(* ===== verification/Frame.v ===== *)
(** * Backend selection and the frame region
      ([src/tools/transport/asb_transport.c]: [open_ivshmem],
      [asb_transport_init], [asb_frame_open], [asb_frame_back_buffer],
      [asb_frame_publish], [asb_frame_cursor], [asb_transport_region_base]) *)

From S2P Require Import Prelude Bytes Ring ShmLayout Slots.

(** ** Backend selection *)

(** The globals [asb_transport_init] sets, and its static [inited]. *)
Record globals := mkG {
  g_is_ivshmem : bool;
  g_bar : option Z;          (* NULL until mapped *)
  g_dir : option Z;
  g_accept_seq : Z;
  inited : bool;
}.

(** What the registry value [SOFTWARE\AppSandbox\Transport] selects. *)
Inductive transport_override := NoOverride | ForceIvshmem | ForceHyperv.

(** [dev] is where the driver maps the BAR, [None] if a step up to the map
    fails; the globals are set before the magic is tested. *)
Definition open_ivshmem (m : mem) (dev : option Z) (g : globals) : Z * globals :=
  match dev with
  | None => (-1, g)
  | Some va =>
      let g' := mkG (g_is_ivshmem g) (Some va) (Some va) (g_accept_seq g) (inited g) in
      if ld64 m (va + DIR_MAGIC) =? ASB_SHM_DIR_MAGIC then (0, g') else (-1, g')
  end.

(** [tick] is the [GetTickCount64()] that seeds the acceptance counter; the
    ticker thread it starts is [hb_tick]. *)
Definition asb_transport_init (m : mem) (dev : option Z) (o : transport_override) (tick : Z)
    (g : globals) : globals :=
  if inited g then g
  else
    let g0 := mkG (g_is_ivshmem g) (g_bar g) (g_dir g) (g_accept_seq g) true in
    let '(iv, g1) :=
      match o with
      | ForceHyperv => (false, g0)
      | ForceIvshmem => (true, g0)                 (* [force_iv ||] skips the call *)
      | NoOverride => let '(r, g1) := open_ivshmem m dev g0 in (r =? 0, g1)
      end in
    if (iv : bool) then mkG true (g_bar g1) (g_dir g1) (Z.land tick 0x3FFFFFFF) (inited g1)
    else mkG false (g_bar g1) (g_dir g1) (g_accept_seq g1) (inited g1).

Definition asb_transport_region_base (m : mem) (g : globals) (channel : Z) : option Z :=
  if negb (g_is_ivshmem g) then None
  else
    match g_bar g with
    | None => None
    | Some bar =>
        match find_region m (g_dir g) channel with
        | None => None
        | Some r => Some (bar + offset (read_desc m r))
        end
    end.

Definition globals0 : globals := mkG false None None 0 false.

(** C12: [asb_transport_init] selects the shared-memory backend by itself exactly
    when a device maps a directory whose magic is published, and then the
    directory pointer is set; the hyperv override never touches the device; the
    ivshmem override selects the backend without mapping the BAR, so that no
    channel has a region; and a second call changes nothing. *)
Theorem transport_init_backend m dev o tick :
  let g := asb_transport_init m dev o tick globals0 in
  (∀ m2 dev2 o2 tick2, asb_transport_init m2 dev2 o2 tick2 g = g) ∧
  (o = NoOverride →
     (g_is_ivshmem g = true ↔ ∃ va, dev = Some va ∧ ld64 m (va + DIR_MAGIC) = ASB_SHM_DIR_MAGIC) ∧
     (g_is_ivshmem g = true → g_dir g = dev ∧ g_bar g = dev)) ∧
  (o = ForceHyperv → g_is_ivshmem g = false ∧ g_bar g = None) ∧
  (o = ForceIvshmem → g_is_ivshmem g = true ∧
     ∀ m2 ch, find_region m2 (g_dir g) ch = None ∧ asb_transport_region_base m2 g ch = None).
Proof.
  intros g. unfold g, asb_transport_init, globals0, open_ivshmem. cbn [inited g_is_ivshmem g_bar g_dir g_accept_seq].
  split.
  { destruct o; [|done|done]. destruct dev as [va|]; [|done]. by destruct (_ =? _). }
  split; [intros ->|split; [intros ->; done|intros ->; done]].
  destruct dev as [va|]; [|split; [split; [done|by intros (? & ? & ?)]|done]].
  destruct (_ =? _) eqn:E; cbn [Z.eqb g_is_ivshmem g_dir g_bar]; zbool.
  - split; [|done]. split; [by exists va|done].
  - split; [|done]. split; [done|]. by intros (? & [= <-] & ?).
Qed.

(** ** The frame region *)

Definition ASB_FRAME_MAGIC : Z := 0x52465341.
Definition ASB_CURSOR_MAGIC : Z := 0x52435341.
Definition CURSOR_HDR : Z := 52.                              (* sizeof(AsbCursor) *)
Definition ASB_CURSOR_AREA : Z := CURSOR_HDR + 256 * 256 * 4 * 2.
Definition hdr_sz : Z := 4096.

(** Offsets in [AsbFrameRegion]. *)
Definition FR_MAGIC : Z := 0.
Definition FR_N_BUFFERS : Z := 4.
Definition FR_WIDTH : Z := 8.
Definition FR_HEIGHT : Z := 12.
Definition FR_STRIDE : Z := 16.
Definition FR_FORMAT : Z := 20.
Definition FR_PRODUCED : Z := 24.
Definition FR_CONSUMED : Z := 28.
Definition FR_ACTIVE : Z := 32.
Definition FR_DIRTY : Z := 36.
Definition FR_BUFFERS_OFFSET : Z := 40.
Definition FR_BUFFER_STRIDE : Z := 48.
Definition FR_CURSOR_OFFSET : Z := 56.

(** [struct AsbFrame]; [fr] and [base] are the same address. *)
Record AsbFrame := mkFrame {
  base : Z;
  n_buffers : Z;
  buf_stride : Z;
  back : Z;
}.

(** The page-aligned size of a buffer. *)
Definition frame_stride (width height : Z) : Z :=
  Z.land (u64 (u64 (u64 (u64 width * u64 height) * 4) + 4095)) (u64 (Z.lnot 4095)).

(** The number of buffers that fit, [None] if none does. *)
Definition fit_buffers (sz bs n : Z) : option Z :=
  if sz <? u64 (hdr_sz + u64 (u64 n * bs)) then
    let n' := i32 (u64 (sz - hdr_sz) / bs) in
    if n' <? 1 then None else Some n'
  else Some n.

(** The handle and the stores into the region; [mem_ok] is whether [calloc]
    succeeds. *)
Definition asb_frame_open (m : mem) (g : globals) (mem_ok : bool) (width height n : Z)
    : option (AsbFrame * list store) :=
  if negb (g_is_ivshmem g) then None
  else
    match g_bar g, find_region m (g_dir g) ASB_CH_DISPLAY with
    | Some bar, Some ra =>
        let r := read_desc m ra in
        if Z.land (flags r) ASB_REGION_FRAME =? 0 then None
        else
          let n := if n <? 2 then 2 else n in
          let bs := frame_stride width height in
          match fit_buffers (size r) bs n with
          | None => None
          | Some n =>
              if negb mem_ok then None
              else
                let b := bar + offset r in
                let cur_off := u64 (hdr_sz + u64 (u64 n * bs)) in
                Some (mkFrame b (u32 n) bs 0,
                  [St32 (b + FR_N_BUFFERS) (u32 n); St32 (b + FR_WIDTH) (u32 width);
                   St32 (b + FR_HEIGHT) (u32 height); St32 (b + FR_STRIDE) (u32 (u32 width * 4));
                   St32 (b + FR_FORMAT) 0; St64 (b + FR_BUFFERS_OFFSET) hdr_sz;
                   St64 (b + FR_BUFFER_STRIDE) bs; St32 (b + FR_CONSUMED) 0;
                   St32 (b + FR_ACTIVE) 0; St32 (b + FR_DIRTY) 0] ++
                  (if u64 (cur_off + ASB_CURSOR_AREA) <=? size r then
                     [Fill (b + cur_off) CURSOR_HDR 0; St32 (b + cur_off) ASB_CURSOR_MAGIC;
                      St64 (b + FR_CURSOR_OFFSET) cur_off]
                   else [St64 (b + FR_CURSOR_OFFSET) 0]) ++
                  [St32 (b + FR_PRODUCED) 0; St32 (b + FR_MAGIC) ASB_FRAME_MAGIC])
          end
    | _, _ => None
    end.

Definition asb_frame_back_buffer (m : mem) (f : AsbFrame) : AsbFrame * Z :=
  let bk := i32 (u32 (ld32 m (base f + FR_ACTIVE) + 1) mod n_buffers f) in
  (mkFrame (base f) (n_buffers f) (buf_stride f) bk,
   base f + ld64 m (base f + FR_BUFFERS_OFFSET) + u64 (u64 bk * buf_stride f)).

Definition asb_frame_publish (m : mem) (f : AsbFrame) : mem :=
  let m1 := st32 m (base f + FR_ACTIVE) (u32 (back f)) in
  st32 m1 (base f + FR_PRODUCED) (u32 (ld32 m1 (base f + FR_PRODUCED) + 1)).

Definition asb_frame_cursor (m : mem) (f : AsbFrame) : option Z :=
  let c := ld64 m (base f + FR_CURSOR_OFFSET) in
  if c =? 0 then None else Some (base f + c).

(** *** Geometry *)

Lemma land_pages x : is_u64 x → Z.land x (u64 (Z.lnot 4095)) = x - x mod 4096.
Proof.
  intros Hx. unfold is_u64 in Hx.
  assert (u64 (Z.lnot 4095) = Z.ldiff (Z.ones 64) (Z.ones 12)) as -> by reflexivity.
  replace (Z.land x (Z.ldiff (Z.ones 64) (Z.ones 12))) with (Z.ldiff (Z.land x (Z.ones 64)) (Z.ones 12)).
  - rewrite Z.land_ones, Z.mod_small, Z.ldiff_ones_r, Z.shiftl_mul_pow2, Z.shiftr_div_pow2 by lia.
    change (2 ^ 12) with 4096. dlia.
  - apply Z.bits_inj'. intros i _. rewrite !Z.ldiff_spec, !Z.land_spec, Z.ldiff_spec. by rewrite andb_assoc.
Qed.

Lemma frame_stride_spec w h :
  0 < w <= 32768 → 0 < h <= 32768 →
  w * h * 4 <= frame_stride w h <= 4294967296 ∧ 4096 <= frame_stride w h.
Proof.
  intros Hw Hh. unfold frame_stride. assert (0 < w * h <= 32768 * 32768) by nia.
  rewrite (u64_small w), (u64_small h), (u64_small (w * h)), (u64_small (w * h * 4)), (u64_small (_ + 4095)) by lia.
  rewrite land_pages by (unfold is_u64; lia). dlia.
Qed.

Lemma fit_buffers_spec sz bs n n' :
  4096 <= sz < 2 ^ 40 → 4096 <= bs <= 4294967296 → 2 <= n < 2147483648 →
  fit_buffers sz bs n = Some n' → 1 <= n' <= n ∧ hdr_sz + n' * bs <= sz ∧ n' = Z.min n ((sz - hdr_sz) / bs).
Proof.
  intros Hsz Hbs Hn. unfold fit_buffers, hdr_sz. change (2 ^ 40) with 1099511627776 in Hsz.
  assert (n * bs <= 2147483648 * 4294967296) by nia. assert (0 <= n * bs) by nia.
  rewrite (u64_small n), (u64_small (n * bs)), (u64_small (4096 + n * bs)), (u64_small (sz - 4096)) by lia.
  destruct (Z.ltb_spec sz (4096 + n * bs)) as [Hlt|Hge].
  2:{ intros [= <-]. pose proof (Z.div_le_lower_bound (sz - 4096) bs n ltac:(lia) ltac:(nia)). lia. }
  assert (0 <= (sz - 4096) / bs) by (apply Z.div_pos; lia).
  assert ((sz - 4096) / bs * bs <= sz - 4096) by (rewrite Z.mul_comm; apply Z.mul_div_le; lia).
  assert ((sz - 4096) / bs < 2147483648) by nia.
  assert (i32 ((sz - 4096) / bs) = (sz - 4096) / bs) as -> by (unfold i32; dlia).
  destruct (_ <? 1) eqn:E; [done|]. intros [= <-]. zbool.
  assert ((sz - 4096) / bs < n) by (apply Z.div_lt_upper_bound; [lia|nia]). lia.
Qed.

(** *** The invariant of an open frame region *)

Record frame_ok (m : mem) (f : AsbFrame) (sz w h : Z) : Prop := {
  fo_n : 1 <= n_buffers f < 2147483648;
  fo_size : sz < 2 ^ 40;
  fo_stride : w * h * 4 <= buf_stride f;
  fo_pos : 0 < buf_stride f;
  fo_fit : hdr_sz + n_buffers f * buf_stride f <= sz;
  fo_off : ld64 m (base f + FR_BUFFERS_OFFSET) = hdr_sz;
  fo_active : 0 <= ld32 m (base f + FR_ACTIVE) < n_buffers f;
  fo_cursor : ld64 m (base f + FR_CURSOR_OFFSET) = 0 ∨
    (hdr_sz + n_buffers f * buf_stride f <= ld64 m (base f + FR_CURSOR_OFFSET) ∧
     ld64 m (base f + FR_CURSOR_OFFSET) + ASB_CURSOR_AREA <= sz);
}.

(** Address of buffer [i]. *)
Definition buffer (f : AsbFrame) (i : Z) : Z := base f + hdr_sz + i * buf_stride f.

Ltac fr_offsets :=
  unfold FR_MAGIC, FR_N_BUFFERS, FR_WIDTH, FR_HEIGHT, FR_STRIDE, FR_FORMAT, FR_PRODUCED, FR_CONSUMED,
    FR_ACTIVE, FR_DIRTY, FR_BUFFERS_OFFSET, FR_BUFFER_STRIDE, FR_CURSOR_OFFSET, CURSOR_HDR, hdr_sz in *.
(** The listed stores miss a header word. *)
Ltac clears := fr_offsets; repeat (apply Forall_cons; split; [simpl; lia|]); apply Forall_nil; exact I.

(** What [asb_frame_open] returns and stores, on its one successful path. *)
Lemma frame_open_inv m g mem_ok w h n f ss ra :
  find_region m (g_dir g) ASB_CH_DISPLAY = Some ra →
  asb_frame_open m g mem_ok w h n = Some (f, ss) →
  ∃ bar n', g_bar g = Some bar ∧ Z.land (flags (read_desc m ra)) ASB_REGION_FRAME ≠ 0 ∧
    fit_buffers (size (read_desc m ra)) (frame_stride w h) (if n <? 2 then 2 else n) = Some n' ∧
    f = mkFrame (bar + offset (read_desc m ra)) (u32 n') (frame_stride w h) 0 ∧
    let b := base f in
    let bs := frame_stride w h in
    let cur_off := u64 (hdr_sz + u64 (u64 n' * bs)) in
    ss = [St32 (b + FR_N_BUFFERS) (u32 n'); St32 (b + FR_WIDTH) (u32 w);
          St32 (b + FR_HEIGHT) (u32 h); St32 (b + FR_STRIDE) (u32 (u32 w * 4));
          St32 (b + FR_FORMAT) 0; St64 (b + FR_BUFFERS_OFFSET) hdr_sz;
          St64 (b + FR_BUFFER_STRIDE) bs; St32 (b + FR_CONSUMED) 0;
          St32 (b + FR_ACTIVE) 0; St32 (b + FR_DIRTY) 0] ++
         (if u64 (cur_off + ASB_CURSOR_AREA) <=? size (read_desc m ra) then
            [Fill (b + cur_off) CURSOR_HDR 0; St32 (b + cur_off) ASB_CURSOR_MAGIC;
             St64 (b + FR_CURSOR_OFFSET) cur_off]
          else [St64 (b + FR_CURSOR_OFFSET) 0]) ++
         [St32 (b + FR_PRODUCED) 0; St32 (b + FR_MAGIC) ASB_FRAME_MAGIC].
Proof.
  intros Hra. unfold asb_frame_open. rewrite Hra.
  destruct (negb (g_is_ivshmem g)); [done|]. destruct (g_bar g) as [bar|]; [|done].
  destruct (_ =? 0) eqn:Ef; [done|]. destruct (fit_buffers _ _ _) as [n'|] eqn:En; [|done].
  destruct mem_ok; [|done]. intros [= <- <-]. zbool. by exists bar, n'.
Qed.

## WHAT YOU WILL DO
Would you print exactly and only the lines of the material above that run from the line with "(mkFrame (base f)" through the line with "destruct (Z.ltb_spec sz", both included?

## RESPONSE BOX
  (mkFrame (base f) (n_buffers f) (buf_stride f) bk,
   base f + ld64 m (base f + FR_BUFFERS_OFFSET) + u64 (u64 bk * buf_stride f)).

Definition asb_frame_publish (m : mem) (f : AsbFrame) : mem :=
  let m1 := st32 m (base f + FR_ACTIVE) (u32 (back f)) in
  st32 m1 (base f + FR_PRODUCED) (u32 (ld32 m1 (base f + FR_PRODUCED) + 1)).

Definition asb_frame_cursor (m : mem) (f : AsbFrame) : option Z :=
  let c := ld64 m (base f + FR_CURSOR_OFFSET) in
  if c =? 0 then None else Some (base f + c).

(** *** Geometry *)

Lemma land_pages x : is_u64 x → Z.land x (u64 (Z.lnot 4095)) = x - x mod 4096.
Proof.
  intros Hx. unfold is_u64 in Hx.
  assert (u64 (Z.lnot 4095) = Z.ldiff (Z.ones 64) (Z.ones 12)) as -> by reflexivity.
  replace (Z.land x (Z.ldiff (Z.ones 64) (Z.ones 12))) with (Z.ldiff (Z.land x (Z.ones 64)) (Z.ones 12)).
  - rewrite Z.land_ones, Z.mod_small, Z.ldiff_ones_r, Z.shiftl_mul_pow2, Z.shiftr_div_pow2 by lia.
    change (2 ^ 12) with 4096. dlia.
  - apply Z.bits_inj'. intros i _. rewrite !Z.ldiff_spec, !Z.land_spec, Z.ldiff_spec. by rewrite andb_assoc.
Qed.

Lemma frame_stride_spec w h :
  0 < w <= 32768 → 0 < h <= 32768 →
  w * h * 4 <= frame_stride w h <= 4294967296 ∧ 4096 <= frame_stride w h.
Proof.
  intros Hw Hh. unfold frame_stride. assert (0 < w * h <= 32768 * 32768) by nia.
  rewrite (u64_small w), (u64_small h), (u64_small (w * h)), (u64_small (w * h * 4)), (u64_small (_ + 4095)) by lia.
  rewrite land_pages by (unfold is_u64; lia). dlia.
Qed.

Lemma fit_buffers_spec sz bs n n' :
  4096 <= sz < 2 ^ 40 → 4096 <= bs <= 4294967296 → 2 <= n < 2147483648 →
  fit_buffers sz bs n = Some n' → 1 <= n' <= n ∧ hdr_sz + n' * bs <= sz ∧ n' = Z.min n ((sz - hdr_sz) / bs).
Proof.
  intros Hsz Hbs Hn. unfold fit_buffers, hdr_sz. change (2 ^ 40) with 1099511627776 in Hsz.
  assert (n * bs <= 2147483648 * 4294967296) by nia. assert (0 <= n * bs) by nia.
  rewrite (u64_small n), (u64_small (n * bs)), (u64_small (4096 + n * bs)), (u64_small (sz - 4096)) by lia.
  destruct (Z.ltb_spec sz (4096 + n * bs)) as [Hlt|Hge].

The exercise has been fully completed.